*** Opening Recorded data ***

(** [src.rename(dst)] with the semantics of rename(2) on regular files: the
    source must exist, an existing destination is replaced. *)
Definition rename (src dst : Path) (fs : list File) : Res (list File) :=
  match lookup src fs with
  | None => Raise FileNotFoundError
  | Some _ =>
      if bool_decide (src = dst) then Ok fs
      else Ok ((fun f => if bool_decide (fpath f = src)
                         then {| fpath := dst; fctime := fctime f |} else f)
                 <$> List.filter (fun f => negb (bool_decide (fpath f = dst))) fs)
  end.

End Fs.

(** ** The downloader's data *)

(** The dictionary [get_video_info] returns: a literal with four keys. *)
Record VideoInfo := mkVideoInfo {
  title : PyVal;
  uploader : PyVal;
  duration : PyVal;
  view_count : PyVal;
}.

Record Postprocessor := mkPostprocessor {
  key : string;
  preferredcodec : string;
  preferredquality : string;
}.

(** [self.ydl_opts] *)
Record YdlOpts := mkYdlOpts {
  format : string;
  outtmpl : string;
  postprocessors : list Postprocessor;
  noplaylist : bool;
  ignoreerrors : bool;
  no_warnings : bool;
}.

Definition set_outtmpl (t : string) (o : YdlOpts) : YdlOpts :=
  {| format := format o; outtmpl := t; postprocessors := postprocessors o;
     noplaylist := noplaylist o; ignoreerrors := ignoreerrors o;
     no_warnings := no_warnings o |}.

(** The instance: [current_video_info] is an attribute that does not exist
    until [download_audio] first assigns it. *)
Record Downloader := mkDownloader {
  output_dir : Path;
  ydl_opts : YdlOpts;
  current_video_info : option VideoInfo;
}.

(** ID3 text frames and the object [MP3(path, ID3=ID3)] returns. *)
Inductive FrameId := TIT2 | TPE1 | TALB.

Record Frame := mkFrame { frame_id : FrameId; encoding : Z; text : PyVal }.

Record AudioFile := mkAudioFile {
  af_path : string;
  af_tags : option (list Frame);
}.

(** What the program prints, one constructor per [print] call that reports
    on the download. *)
Inductive Message :=
| MsgInvalidUrl
| MsgFetchingInfo
| MsgInfoUnavailable (e : Exception)
| MsgTitle (v : PyVal)
| MsgUploader (v : PyVal)
| MsgDuration (minutes seconds : Z)
| MsgViewCount (n : Z)
| MsgDownloading
| MsgOutputNotFound
| MsgDone (p : Path)
| MsgDownloadFailed (e : Exception)
| MsgMetadataFailed (e : Exception).

(** What the program does to the outside world, in order. *)
Inductive Event :=
| EvPrint (m : Message)
| EvExtractInfo (url : string)
| EvDownload (opts : YdlOpts) (url : string)
| EvRename (src dst : Path)
| EvTagOpen (path : string)
| EvTagAddTags
| EvTagAdd (f : Frame)
| EvTagSave (path : string).

(** ** External collaborators *)

(** yt-dlp.  [extract_info] is [YoutubeDL({'quiet': True}).extract_info(url,
    download=False)]; [download] is [YoutubeDL(opts).download([url])].  Either
    may raise, and either may leave the file system changed. *)
Record YtDlp := mkYtDlp {
  extract_info : string → list File → Res (option (gmap string PyVal)) * list File;
  download : YdlOpts → string → list File → Res () * list File;
}.

(** mutagen.  Opening, creating the tag container, adding a frame and saving
    may each raise. *)
Record Mutagen := mkMutagen {
  mp3_open : string → list File → Res AudioFile;
  add_tags : AudioFile → Res AudioFile;
  tags_add : AudioFile → Frame → Res AudioFile;
  save : AudioFile → list File → Res () * list File;
}.

(** ** The monad of the program: state, output trace and exceptions *)

Record World := mkWorld { self_ : Downloader; files : list File }.

Definition M (A : Type) : Type := World → Res A * World * list Event.

Global Instance M_ret : MRet M := fun A (a : A) w => (Ok a, w, []).

Global Instance M_bind : MBind M := fun A B (f : A → M B) (m : M A) w =>
  match m w with
  | (Ok a, w', t) => let '(r, w'', t') := f a w' in (r, w'', t ++ t')
  | (Raise e, w', t) => (Raise e, w', t)
  end.

Definition raise {A} (e : Exception) : M A := fun w => (Raise e, w, []).

(** [try: m  except Exception as e: h e] *)
Definition try_except {A} (m : M A) (h : Exception → M A) : M A := fun w =>
  match m w with
  | (Ok a, w', t) => (Ok a, w', t)
  | (Raise e, w', t) => let '(r, w'', t') := h e w' in (r, w'', t ++ t')
  end.

Definition lift {A} (r : Res A) : M A := fun w => (r, w, []).

Definition emit (ev : Event) : M () := fun w => (Ok (), w, [ev]).

Definition print (m : Message) : M () := emit (EvPrint m).

Definition get_self : M Downloader := fun w => (Ok (self_ w), w, []).

Definition put_self (d : Downloader) : M () := fun w =>
  (Ok (), {| self_ := d; files := files w |}, []).

Definition get_files : M (list File) := fun w => (Ok (files w), w, []).

(** A call that reads and may change the file system. *)
Definition fs_call {A} (f : list File → Res A * list File) : M A := fun w =>
  let '(r, fs) := f (files w) in (r, {| self_ := self_ w; files := fs |}, []).


(** ** class YouTubeDownloader *)

Module YouTubeDownloader.

Import Re.

(** [__init__]: the output directory (created on disk when missing, which
    adds no file) and the yt-dlp options. *)
Definition init (output_dir : string) : Downloader :=
  let dir := PurePath.of_string output_dir in
  {| output_dir := dir;
     ydl_opts :=
       {| format := "bestaudio/best";
          outtmpl := PurePath.to_string (dir / "%(title)s.%(ext)s")%path;
          postprocessors :=
            [ {| key := "FFmpegExtractAudio";
                 preferredcodec := "mp3";
                 preferredquality := "192" |} ];
          noplaylist := true;
          ignoreerrors := true;
          no_warnings := false |};
     current_video_info := None |}.

(** [(https?://)?(www\.)?(youtube|youtu|youtube-nocookie)\.(com|be)/]
    [(watch\?v=|embed/|v/|.+\?v=)?([^&=%\?]{11})] *)
Definition youtube_regex : regex :=
  (Opt (Lit "http" ⋅ Opt (Lit "s") ⋅ Lit "://") ⋅
   Opt (Lit "www.") ⋅
   (Lit "youtube" ∣ Lit "youtu" ∣ Lit "youtube-nocookie") ⋅
   Lit "." ⋅
   (Lit "com" ∣ Lit "be") ⋅
   Lit "/" ⋅
   Opt (Lit "watch?v=" ∣ Lit "embed/" ∣ Lit "v/" ∣ Plus CDot ⋅ Lit "?v=") ⋅
   Rep 11 (Cls (CNotIn "&=%?")))%re.

Definition is_valid_youtube_url (url : string) : bool :=
  re_match youtube_regex url.

(** The bracket set of the pattern [re.sub] strips from a requested file
    name: less-than, greater-than, colon, double quote, slash, backslash,
    vertical bar, question mark and asterisk. *)
Definition illegal_chars : string :=
  String "<" (String ">" (String ":" (String "034" (String "/"
    (String "\" (String "|" (String "?" (String "*" "")))))))).

Definition safe_filename_of (output_filename : string) : string :=
  re_sub_cset (CIn illegal_chars) "" output_filename.

(** [if output_filename:] — [None] and the empty string are false. *)
Definition name_given (output_filename : option string) : bool :=
  match output_filename with
  | Some s => negb (String.eqb s "")
  | None => false
  end.

Definition dict_get (d : gmap string PyVal) (k : string) (dflt : PyVal) : PyVal :=
  default dflt (d !! k).

Section Methods.

Context (ydl : YtDlp) (mutagen : Mutagen).

Definition get_video_info (url : string) : M (option VideoInfo) :=
  try_except
    (emit (EvExtractInfo url);;
     info ← fs_call (extract_info ydl url);
     match info with
     | None => raise AttributeError
     | Some d =>
         mret (Some {| title := dict_get d "title" (PyStr "Unknown");
                       uploader := dict_get d "uploader" (PyStr "Unknown");
                       duration := dict_get d "duration" (PyInt 0);
                       view_count := dict_get d "view_count" (PyInt 0) |})
     end)
    (fun e => print (MsgInfoUnavailable e);; mret None).

Definition add_metadata (mp3_path : Path) (video_info : option VideoInfo)
  : M () :=
  try_except
    (let path := PurePath.to_string mp3_path in
     emit (EvTagOpen path);;
     fs ← get_files;
     audio_file ← lift (mp3_open mutagen path fs);
     audio_file ←
       match af_tags audio_file with
       | None => emit EvTagAddTags;; lift (add_tags mutagen audio_file)
       | Some _ => mret audio_file
       end;
     audio_file ←
       match video_info with
       | Some video_info =>
           audio_file ←
             (if truthy (title video_info) then
                let f := mkFrame TIT2 3 (title video_info) in
                emit (EvTagAdd f);; lift (tags_add mutagen audio_file f)
              else mret audio_file);
           audio_file ←
             (if truthy (uploader video_info) then
                let f := mkFrame TPE1 3 (uploader video_info) in
                emit (EvTagAdd f);; lift (tags_add mutagen audio_file f)
              else mret audio_file);
           (if truthy (uploader video_info) then
              let f := mkFrame TALB 3
                         (PyStr ("YouTube - " +:+ py_str (uploader video_info))) in
              emit (EvTagAdd f);; lift (tags_add mutagen audio_file f)
            else mret audio_file)
       | None => mret audio_file
       end;
     emit (EvTagSave (af_path audio_file));;
     fs_call (save mutagen audio_file))
    (fun e => print (MsgMetadataFailed e)).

*** Closing Recorded data ***

§ Work to complete
If a line of the data includes the word "MsgInfoUnavailable", it counts; give how many lines do, as a bare number.

§ Output below
2